▶ [Directions]: Show every line below where "presents" can be found.

▶ [Records provided]:
Lemma atomic_then {A B} (m : Store A) (b : B) : atomic m → atomic (m;; mret b).
Proof.
  intros Hm w e w' [He | (? & ? & _ & He)]%bind_err; [by eapply Hm|]. by rewrite ret_err in He.
Qed.
Lemma atomic_loud (m : Store command_result) : atomic m → atomic (loud m).
Proof.
  intros Hm w e w' [He | (? & ? & _ & He)]%bind_err; [by eapply Hm|]. by rewrite ret_err in He.
Qed.
Lemma keeps_listing {A} (m : Store A) : keeps w_db m → atomic (quiet m).
Proof. intros Hm. apply atomic_then. by apply atomic_keeps. Qed.
Lemma keeps_pending_listing : keeps w_db list_pending_runtime_actions.
Proof. unfold list_pending_runtime_actions. repeat (apply keeps_bind; [eauto with keeps|intros]); eauto with keeps. Qed.
Lemma keeps_unknown_listing l : keeps w_db (list_runtime_actions_requiring_reconciliation l).
Proof.
  unfold list_runtime_actions_requiring_reconciliation.
  repeat (apply keeps_bind; [eauto with keeps|intros]); eauto with keeps.
Qed.
Lemma keeps_pin_listing l : keeps w_db (list_pending_pin_releases l).
Proof.
  unfold list_pending_pin_releases. repeat (apply keeps_bind; [eauto with keeps|intros]).
  apply keeps_map_m. intros x. apply keeps_bind; [apply (keeps_pin_release (λ d, d))|].
  intros [r v]. eauto with keeps.
Qed.

Lemma run_runtime_atomic c : atomic (run_runtime c).
Proof.
  destruct c; simpl; try (apply atomic_loud);
    auto using keeps_listing, keeps_pending_listing, keeps_unknown_listing, keeps_pin_listing;
    unfold claim_runtime_action, acknowledge_runtime_action, fail_runtime_action,
      reject_runtime_action,
      mark_runtime_action_outcome_unknown, claim_runtime_action_reconciliation,
      defer_runtime_action_reconciliation, retry_runtime_action_delivery, claim_pin_release,
      acknowledge_pin_release, fail_pin_release, settle_pin_release, retry_pin_release;
    all_or_nothing.
Qed.

(** ** Rows over time *)

Lemma keeps_transaction {V A} (view : db → V) (body : Store A) :
  keeps (λ w, view (w_db w)) body → keeps (λ w, view (w_db w)) (transaction body).
Proof. intros Hb w. specialize (Hb w). unfold transaction. by destruct (body w). Qed.
Lemma keeps_command {V} (view : db → V) a o k request body :
  (∀ f d, view (set_receipts f d) = view d) →
  keeps (λ w, view (w_db w)) body → keeps (λ w, view (w_db w)) (command a o k request body).
Proof.
  intros Hv Hb. apply keeps_transaction, keeps_bind; [apply keeps_receipt|intros [r|]]; [done|].
  apply keeps_bind; [done|intros [v code]]. by apply keeps_save_receipt.
Qed.
Lemma keeps_claim_command {V} (view : db → V) a o k request current target body :
  (∀ f d, view (set_receipts f d) = view d) →
  (∀ r, keeps (λ w, view (w_db w)) (current r)) → keeps (λ w, view (w_db w)) body →
  keeps (λ w, view (w_db w)) (claim_command a o k request current target body).
Proof.
  intros Hv Hc Hb. apply keeps_transaction, keeps_bind; [apply keeps_receipt|intros [r|]].
  - apply keeps_bind; [apply Hc|eauto with keeps].
  - apply keeps_bind; [done|intros v]. by apply keeps_save_receipt.
Qed.
Lemma keeps_actions_update_pin id p f :
  keeps (λ w, runtime_actions (w_db w)) (update_pin id p f).
Proof.
  unfold update_pin. apply keeps_bind; [eauto with keeps|intros [r|]]; [|eauto with keeps].
  destruct (p r); [apply keeps_bind|]; eauto with keeps.
Qed.
Lemma keeps_pins_update_action id p f :
  keeps (λ w, runtime_pin_releases (w_db w)) (update_action id p f).
Proof.
  unfold update_action. apply keeps_bind; [eauto with keeps|intros [r|]]; [|eauto with keeps].
  destruct (p r); [apply keeps_bind|]; eauto with keeps.
Qed.
End Runs_of_commands.

(** [kept] follows a command's code when its UPDATEs leave the view alone. *)
Ltac kept_step := lazymatch goal with
  | |- keeps _ (transaction _) => apply keeps_transaction
  | |- keeps _ (command _ _ _ _ _) => apply keeps_command; [done|]
  | |- keeps _ (claim_command _ _ _ _ _ _ _) =>
      apply keeps_claim_command; [done|intros; unfold claim_replay_is_current|]
  | |- keeps _ (_ ≫= _) => apply keeps_bind; [|intros]
  | |- keeps _ (map_m _ _) => apply keeps_map_m; intros
  | |- keeps _ (if _ then _ else _) => case_match
  | |- keeps _ (match _ with _ => _ end) => case_match
  | |- keeps _ (update_run _ _ _ _) => apply keeps_update_run; done
  | |- keeps _ (update_pin _ _ _) => apply keeps_actions_update_pin
  | |- keeps _ (update_action _ _ _) => apply keeps_pins_update_action
  | _ => solve [eauto using keeps_check_lease, keeps_check_epoch, keeps_required_opt' with keeps]
  end.
Ltac kept := repeat kept_step.

Definition touches_actions (c : runtime_command) : bool :=
  match c with
  | ClaimAction _ _ _ _ _ | AcknowledgeAction _ _ _ _ _ _ _ _ _ _ _ | FailAction _ _ _ _ _ _ _
  | RejectAction _ _ _ _ _ _ _ | MarkUnknown _ _ _ _ _ _ _ | ClaimReconciliation _ _ _ _ _
  | DeferReconciliation _ _ _ _ _ _ _ | RetryDelivery _ _ _ _ _ _ => true
  | _ => false
  end.
Definition touches_pins (c : runtime_command) : bool :=
  match c with
  | FailAction _ _ _ _ _ _ _ | ClaimPin _ _ _ _ _ | AcknowledgePin _ _ _ _ _ _
  | FailPin _ _ _ _ _ _ _ | RetryPin _ _ _ _ => true
  | _ => false
  end.

Section Rows.
Context `{Env}.

Lemma keeps_actions c : touches_actions c = false →
  keeps (λ w, runtime_actions (w_db w)) (run_runtime c).
Proof.
  destruct c; intros [=]; simpl; unfold quiet, loud, list_pending_runtime_actions,
    list_runtime_actions_requiring_reconciliation, action_dicts, list_pending_pin_releases,
    claim_pin_release, claim_pin_body, acknowledge_pin_release, fail_pin_release,
    settle_pin_release, settle_pin_body, retry_pin_release, retry_pin_body; kept.
Qed.
Lemma keeps_pins c : touches_pins c = false →
  keeps (λ w, runtime_pin_releases (w_db w)) (run_runtime c).
Proof.
  destruct c; intros [=]; simpl; unfold quiet, loud, list_pending_runtime_actions,
    list_runtime_actions_requiring_reconciliation, action_dicts, list_pending_pin_releases,
    claim_runtime_action, claim_action_body, acknowledge_runtime_action, acknowledge_body,
    reject_runtime_action, mark_runtime_action_outcome_unknown,
    claim_runtime_action_reconciliation, claim_reconciliation_body,
    defer_runtime_action_reconciliation, retry_runtime_action_delivery, settle_body,
    reject_finish, bump_run, update_attempt_state; kept.
Qed.

(** The row a command names, and the claim a settling command presents. *)
Definition action_named (c : runtime_command) : option string :=
  match c with
  | ClaimAction i _ _ _ _ | AcknowledgeAction i _ _ _ _ _ _ _ _ _ _ | FailAction i _ _ _ _ _ _
  | RejectAction i _ _ _ _ _ _ | MarkUnknown i _ _ _ _ _ _ | ClaimReconciliation i _ _ _ _
  | DeferReconciliation i _ _ _ _ _ _ | RetryDelivery i _ _ _ _ _ => Some i
  | _ => None
  end.
Definition presents (c : runtime_command) : option (string * Z) :=
  match c with
  | AcknowledgeAction _ _ _ _ _ _ _ (Some o) (Some e) _ _ => Some (strip o, e)
  | FailAction _ o e _ _ _ _ | RejectAction _ o e _ _ _ _ | MarkUnknown _ o e _ _ _ _
  | DeferReconciliation _ o e _ _ _ _ | RetryDelivery _ o e _ _ _ => Some (strip o, e)
  | _ => None
  end.
(** A verdict on an inspected action: it was applied, refused or not applied. *)
Definition verdict (c : runtime_command) : bool :=
  match c with
  | AcknowledgeAction _ _ _ _ _ _ _ _ _ _ _ | FailAction _ _ _ _ _ _ _
  | RejectAction _ _ _ _ _ _ _ | RetryDelivery _ _ _ _ _ _ => true
  | _ => false
  end.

▶ [Output for this task]:
(** The row a command names, and the claim a settling command presents. *)
Definition presents (c : runtime_command) : option (string * Z) :=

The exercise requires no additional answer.